は じ ま り の 唄

   不自由なことばかりの『ふたりでいること』にも、数少ない利点はいくつかある。
そのうちのひとつが、こんな風に取り残されたような心地でひとりぶんの空白を抱えたままの部屋にいるその間、忘れかけていた孤独のありかをありありと思い起こせることだ。
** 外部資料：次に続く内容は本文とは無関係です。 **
(* ===== verification/RateLimitProps.v ===== *)
(** * Properties of the rate limiter: both stores implement one rolling
    window over the history of requests. *)

From stdpp Require Import list_numbers pretty.
From Stdlib Require Import Ascii.
From S2P Require Import Prelude PyVal RateLimit.

Local Open Scope Z_scope.

#[local] Arguments is_limited_memory : simpl never.
#[local] Arguments get_count_memory : simpl never.
#[local] Arguments is_limited_redis : simpl never.
#[local] Arguments get_count_redis : simpl never.

(** ** Sums over a list of buckets *)

Definition sum_over {A} (f : A → Z) (ls : list A) : Z := foldr (λ a t, f a + t) 0 ls.

Lemma sum_over_ext {A} (f g : A → Z) ls : (∀ a, a ∈ ls → f a = g a) → sum_over f ls = sum_over g ls.
Proof.
  induction ls as [|a ls IH]; intros H; [done|]. cbn. rewrite H by left. f_equal.
  apply IH. intros b Hb. apply H. by right.
Qed.

Lemma sum_over_zero {A} (f : A → Z) ls : (∀ a, a ∈ ls → f a = 0) → sum_over f ls = 0.
Proof. intros H. rewrite (sum_over_ext f (λ _, 0)) by done. clear H. by induction ls as [|a ls IH]; [|exact IH]. Qed.

(** Changing the value at one place changes the sum by the difference. *)
Lemma sum_over_update `{EqDecision A} (f g : A → Z) (a : A) ls :
  NoDup ls → (∀ b, b ≠ a → f b = g b) →
  sum_over f ls = sum_over g ls + (if decide (a ∈ ls) then f a - g a else 0).
Proof.
  intros Hnd Hfg. induction Hnd as [|b ls Hb _ IH]; [done|]. cbn [sum_over foldr].
  change (foldr (λ a t, f a + t) 0 ls) with (sum_over f ls).
  change (foldr (λ a t, g a + t) 0 ls) with (sum_over g ls). rewrite IH.
  destruct (decide (b = a)) as [->|Hne].
  - rewrite decide_False by done. rewrite decide_True by left. lia.
  - rewrite (Hfg b Hne). destruct (decide (a ∈ ls)).
    + rewrite decide_True by (by right). lia.
    + rewrite decide_False; [lia|]. intros [->|?]%elem_of_cons; done.
Qed.

(** ** The specification: the history of requests *)

Section Spec.
Context (l : rate_limiter).

(** A request counted at a time for a key. *)
Definition hit : Type := Z * string.

Definition in_bucket (key : string) (b : Z) (h : hit) : bool :=
  String.eqb h.2 key && (current_bucket l h.1 =? b).

Definition bucket_count (hist : list hit) (key : string) (b : Z) : Z :=
  Z.of_nat (length (List.filter (in_bucket key b) hist)).

(** The oldest bucket of the window. *)
Definition oldest (now : Z) : Z := current_bucket l now - rl_num_buckets l.

Definition in_window (now : Z) (key : string) (h : hit) : bool :=
  String.eqb h.2 key && (oldest now <=? current_bucket l h.1)
  && (current_bucket l h.1 <=? current_bucket l now).

(** The requests for the key in the buckets of the window. *)
Definition window_count (hist : list hit) (now : Z) (key : string) : Z :=
  Z.of_nat (length (List.filter (in_window now key) hist)).

Inductive request := Check (now : Z) (key : string) | Count (now : Z) (key : string).
Inductive outcome := Limited (b : bool) | Counted (n : Z).

Definition time_of (req : request) : Z := match req with Check now _ | Count now _ => now end.

(** Times do not go back. *)
Fixpoint ordered (t : Z) (reqs : list request) : Prop :=
  match reqs with
  | [] => True
  | req :: rest => t <= time_of req ∧ ordered (time_of req) rest
  end.

(** [norm]: how the store spells a key. *)
Definition spec_step (norm : string → string) (hist : list hit) (req : request) : outcome * list hit :=
  match req with
  | Check now key => let hist' := (now, norm key) :: hist in
                     (Limited (rl_limit l <? window_count hist' now (norm key)), hist')
  | Count now key => (Counted (window_count hist now (norm key)), hist)
  end.

Fixpoint spec_run (norm : string → string) (hist : list hit) (reqs : list request) : list outcome :=
  match reqs with
  | [] => []
  | req :: rest => let '(o, hist') := spec_step norm hist req in o :: spec_run norm hist' rest
  end.

Lemma spec_run_length norm hist reqs : length (spec_run norm hist reqs) = length reqs.
Proof.
  revert hist. induction reqs as [|req reqs IH]; intros hist; [done|]. cbn.
  destruct (spec_step norm hist req). cbn. by rewrite IH.
Qed.

Lemma bucket_count_cons h hist key b :
  bucket_count (h :: hist) key b = (if in_bucket key b h then 1 else 0) + bucket_count hist key b.
Proof. unfold bucket_count. cbn. destruct (in_bucket key b h); cbn [length]; lia. Qed.

(** The window is the sum of its buckets. *)
Lemma window_count_sum hist now key ls :
  NoDup ls → (∀ b, b ∈ ls ↔ oldest now ≤ b ≤ current_bucket l now) →
  window_count hist now key = sum_over (bucket_count hist key) ls.
Proof.
  intros Hnd Hls. induction hist as [|h hist IH].
  { symmetry. by apply sum_over_zero. }
  rewrite (sum_over_update _ (bucket_count hist key) (current_bucket l h.1)); [|done|].
  - rewrite <-IH, bucket_count_cons. unfold window_count, in_window, in_bucket at 1. cbn [List.filter].
    rewrite Z.eqb_refl. destruct (String.eqb h.2 key); cbn [andb]; [|case_decide; lia].
    destruct (Z.leb_spec (oldest now) (current_bucket l h.1)),
      (Z.leb_spec (current_bucket l h.1) (current_bucket l now)); cbn [andb length];
      case_decide as Hd; rewrite Hls in Hd; try lia.
  - intros b Hb. rewrite bucket_count_cons. unfold in_bucket at 1.
    replace (current_bucket l h.1 =? b) with false by lia. rewrite andb_false_r. lia.
Qed.
End Spec.

(** ** The memory store *)

Definition cell (store : memory_store) (b : Z) (key : string) : Z :=
  default 0 (default ∅ (store !! b) !! key).

Lemma total_of_sum key (store : memory_store) ls :
  NoDup ls → (∀ b, is_Some (store !! b) → b ∈ ls) →
  total_of key store = sum_over (λ b, cell store b key) ls.
Proof.
  intros Hnd. unfold total_of. induction store as [|b counts store Hb IH] using map_ind; intros Hdom.
  { rewrite map_fold_empty. symmetry. apply sum_over_zero. intros b _. unfold cell. by rewrite lookup_empty. }
  rewrite map_fold_insert_L; [|intros; lia|done].
  rewrite IH by (intros b' Hb'; apply Hdom; rewrite lookup_insert_is_Some; destruct (decide (b = b')); auto).
  rewrite (sum_over_update (λ b0, cell (<[b:=counts]> store) b0 key) (λ b0, cell store b0 key) b);
    [|done|intros b' Hne; unfold cell; by rewrite lookup_insert_ne].
  rewrite decide_True by (apply Hdom; rewrite lookup_insert_eq; eauto).
  unfold cell. rewrite lookup_insert_eq, Hb. cbn. rewrite lookup_empty. cbn. lia.
Qed.

Section Limiter.
Context (l : rate_limiter) (Hbs : 0 < rl_bucket_size l) (Hnb : 0 <= rl_num_buckets l).

Lemma current_bucket_mono t t' : t <= t' → current_bucket l t <= current_bucket l t'.
Proof. intros H. unfold current_bucket. by apply Z.div_le_mono. Qed.

Lemma window_list now b :
  b ∈ seqZ (oldest l now) (rl_num_buckets l + 1) ↔ oldest l now ≤ b ≤ current_bucket l now.
Proof. rewrite elem_of_seqZ. unfold oldest. lia. Qed.

(** The store holds the counts of the buckets in the window, no others. *)
Definition mem_rep (hist : list hit) (now : Z) (store : memory_store) : Prop :=
  (∀ b key, oldest l now <= b → cell store b key = bucket_count l hist key b) ∧
  (∀ b, is_Some (store !! b) → oldest l now <= b <= current_bucket l now).

Lemma prune_rep hist t now store :
  mem_rep hist t store → t <= now →
  mem_rep hist now (prune_memory_store l (current_bucket l now) store).
Proof.
  intros [Hc Hd] Ht. pose proof (current_bucket_mono t now Ht) as Hm. unfold prune_memory_store.
  split.
  - intros b key Hb. rewrite <-Hc by (unfold oldest in *; lia). unfold cell. do 2 f_equal.
    f_equal. apply option_eq. intros counts. rewrite map_lookup_filter_Some. split; [by intros [? _]|by split].
  - intros b [counts [Hb Hp]%map_lookup_filter_Some]. cbn in Hp. unfold oldest in *.
    specialize (Hd b ltac:(eauto)). lia.
Qed.

Lemma total_rep hist now store key :
  mem_rep hist now store → total_of key store = window_count l hist now key.
Proof.
  intros [Hc Hd].
  rewrite (total_of_sum key store (seqZ (oldest l now) (rl_num_buckets l + 1)));
    [|apply NoDup_seqZ|by intros b Hb; apply window_list, Hd].
  rewrite (window_count_sum l hist now key (seqZ (oldest l now) (rl_num_buckets l + 1)));
    [|apply NoDup_seqZ|apply window_list].
  apply sum_over_ext. intros b [Hb _]%window_list. by apply Hc.
Qed.

Lemma memory_check_rep hist t now key store :
  mem_rep hist t store → t <= now →
  let '(b, store') := is_limited_memory l now key store in
  b = (rl_limit l <? window_count l ((now, key) :: hist) now key) ∧
  mem_rep ((now, key) :: hist) now store'.
Proof.
  intros Hrep Ht. apply (prune_rep _ _ now) in Hrep; [|done]. unfold is_limited_memory.
  set (pruned := prune_memory_store l (current_bucket l now) store) in *.
  set (store' := <[current_bucket l now := _]> pruned).
  assert (Hrep' : mem_rep ((now, key) :: hist) now store').
  { destruct Hrep as [Hc Hd]. split.
    - intros b k Hb. rewrite bucket_count_cons, <-Hc by done. unfold in_bucket. cbn [fst snd].
      unfold cell, store'. destruct (Z.eqb_spec (current_bucket l now) b) as [<-|Hne].
      + rewrite lookup_insert_eq. cbn [from_option id]. destruct (String.eqb_spec key k) as [<-|Hk].
        * rewrite lookup_insert_eq. cbn. lia.
        * by rewrite lookup_insert_ne.
      + rewrite lookup_insert_ne by done. rewrite andb_false_r. lia.
    - intros b. unfold store'. rewrite lookup_insert_is_Some. intros [<-|[_ Hb]]; [|by apply Hd].
      unfold oldest. lia. }
  split; [by rewrite (total_rep _ _ _ key Hrep')|done].
Qed.

Lemma memory_count_rep hist t now key store :
  mem_rep hist t store → t <= now →
  let '(n, store') := get_count_memory l now key store in
  n = window_count l hist now key ∧ mem_rep hist now store'.
Proof.
  intros Hrep Ht. apply (prune_rep _ _ now) in Hrep; [|done]. unfold get_count_memory.
  split; [by apply total_rep|done].
Qed.

(** ** The Redis store *)

Lemma sum_over_map {A B} (f : B → Z) (g : A → B) ls : sum_over f (map g ls) = sum_over (λ a, f (g a)) ls.
Proof. induction ls as [|a ls IH]; [done|]. cbn. by f_equal. Qed.

Section Redis.
Context (prefix : string) {R : Type} (redis : redis_ops R) `{!RedisLaws redis}.
Context (Hwindow : rl_num_buckets l * rl_bucket_size l <= rl_window l).

Lemma pretty_Z_no_colon (z : Z) : Str.sforallb (λ d, negb (Ascii.eqb ":" d)) (pretty z) = true.
Proof.
  assert (Hn : ∀ n : N, Str.sforallb (λ d, negb (Ascii.eqb ":" d)) (pretty n) = true).
  { intros n. eapply Str.sforallb_impl; [|apply Str.pretty_N_digits].
    intros c Hc. apply negb_true_iff, Ascii.eqb_neq. by intros <-. }
  destruct z as [|p|p]; [done|apply (Hn (Npos p))|].
  change (pretty (Z.neg p)) with (String "-" (pretty (Npos p))). cbn. apply Hn.
Qed.

Lemma bucket_key_inj key b key' b' :
  bucket_key prefix key b = bucket_key prefix key' b' → Str.lower key = Str.lower key' ∧ b = b'.
Proof.
  unfold bucket_key. intros H. do 2 apply (inj (String.append _)) in H.
  apply (Str.last_sep_inj ":") in H as [H1 H2]; [|apply pretty_Z_no_colon..].
  split; [done|]. by apply (inj pretty) in H2.
Qed.

Lemma bucket_key_lower key key' b :
  Str.lower key = Str.lower key' → bucket_key prefix key b = bucket_key prefix key' b.
Proof. intros H. unfold bucket_key. by rewrite H. Qed.

(** In the window every key holds its count and lives until the window has
    passed. *)
Definition red_rep (hist : list hit) (now : Z) (r : R) : Prop :=
  r_clock r <= now ∧
  ∀ key b, oldest l now <= b →
    default 0 (fst <$> r_entry r (bucket_key prefix key b)) = bucket_count l hist (Str.lower key) b ∧
    ∀ v d, r_entry r (bucket_key prefix key b) = Some (v, Some d) →
      (b + rl_num_buckets l + 1) * rl_bucket_size l <= d.

Lemma now_before_next now : now < (current_bucket l now + 1) * rl_bucket_size l.
Proof. unfold current_bucket. pose proof (Z.mul_succ_div_gt now (rl_bucket_size l) Hbs). lia. Qed.

Lemma red_rep_unexpired hist now r key b :
  red_rep hist now r → oldest l now <= b → unexpired now (r_entry r (bucket_key prefix key b)).
Proof.
  intros [_ H] Hb. destruct (H key b Hb) as [_ Hd].
  destruct (r_entry r (bucket_key prefix key b)) as [[v [d|]]|]; try done. cbn.
  specialize (Hd v d eq_refl). pose proof (now_before_next now). unfold oldest in Hb. nia.
Qed.

Lemma red_rep_later hist t now r : red_rep hist t r → t <= now → red_rep hist now r.
Proof.
  intros [Hc H] Ht. pose proof (current_bucket_mono t now Ht). split; [lia|].
  intros key b Hb. apply H. unfold oldest in *. lia.
Qed.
 夜をこんなにも長く感じるのだなんて、一体いつ以来だろうか。
ボリュームを絞った状態でつけっぱなしにしたテレビの画面をぼんやりと眺めながら、暗転したままのスマートフォンの液晶画面へと目をやる。
こちらから催促のようなまねをするべきではない、そのくらいわかっている。向こうにだって積もる話くらいいくらでもあるのだろうから。
頭では痛いほどにわかっていても、待ちわびるしかないだけのこんな時間には、どうしようもない焦燥感を駆り立てられるばかりだ。

「実家に話をつけてくる」
 きっぱりとそう告げて遠ざかっていく背中を見送った、まだたったの数十時間前の出来事をありありと思い返すようにする。
「だいじょぶだって、ね? ちゃんとどうだったか夜になったら報告するから、いい子で待っててね。あと、おみやげ買ってきてあげるね。周好きでしょ、まるた屋のあげ潮」
「……いいから」
 精一杯の憮然とした表情を張り付けて答えれば、しばしばそうされるように、くしゃくしゃと遠慮なく髪をなぞりあげられる。
「あんま緊張しないでよ、こっちも移んじゃん」
「……忍、」
「だーいじょぶだって、ね? ちゃんと帰ってくるから。ちょっと出かけてくるだけだよ。そんな心配しないで、ね」
 屈託のないこんな笑顔が、周の胸の奥で溶け残った曇りをいつだってみるみるうちに穏やかに溶かしてくれるのは、いつまでたっても変わらない。
口ごもるこちらを前に、いつものようにうんと強気に笑いかけながら続けざまに告げられる言葉はこうだ。
「じゃあさ、周。行ってきますのちゅーは? したら安心して出れる気すんだけどなぁ、俺」
「……ばかか」
 くぐもった声で振り絞るように答えれば、かわすようにくすくすと軽やかな笑い声がかぶせられる。
「じゃあ帰ったらそのぶんも取り立てるよ、いいよね?」
「――乗り遅れんだろ、あんまのろのろしてたら」
 あまり未練を残されても困るので、すっぱりと出て行ったくれたほうがこちらとしても。
 わざとらしくとんとん、と胸を叩きながら訴えかけるようにすれば、いつも通りのまぶたをやわらかく細めた笑顔が返される。
「だいじょうぶだよ周。ちゃんと話すだけだよ? だからさ、ちゃんと待っててね。ちゃんと明日には帰るからさ。ほんとだいじょぶだから。言ったじゃん、周は心配しないでいいよって。だからさ、もう怖がんないで。約束だよ、ね?」
 いつくしみだけを溶かしたようなあたたかさで、しなやかな指先はすっかり慣れた手つきで、まだ少しだけ寝癖の残ったままの後ろ頭をなぞりあげる。
 ――ますます離れがたくなるからやめてほしいのに、そんなの。
言葉になんて出来るわけもないまま、むなしく唇を噛みしめる鈍い痛みは胸を伝って、息を詰まらせていく。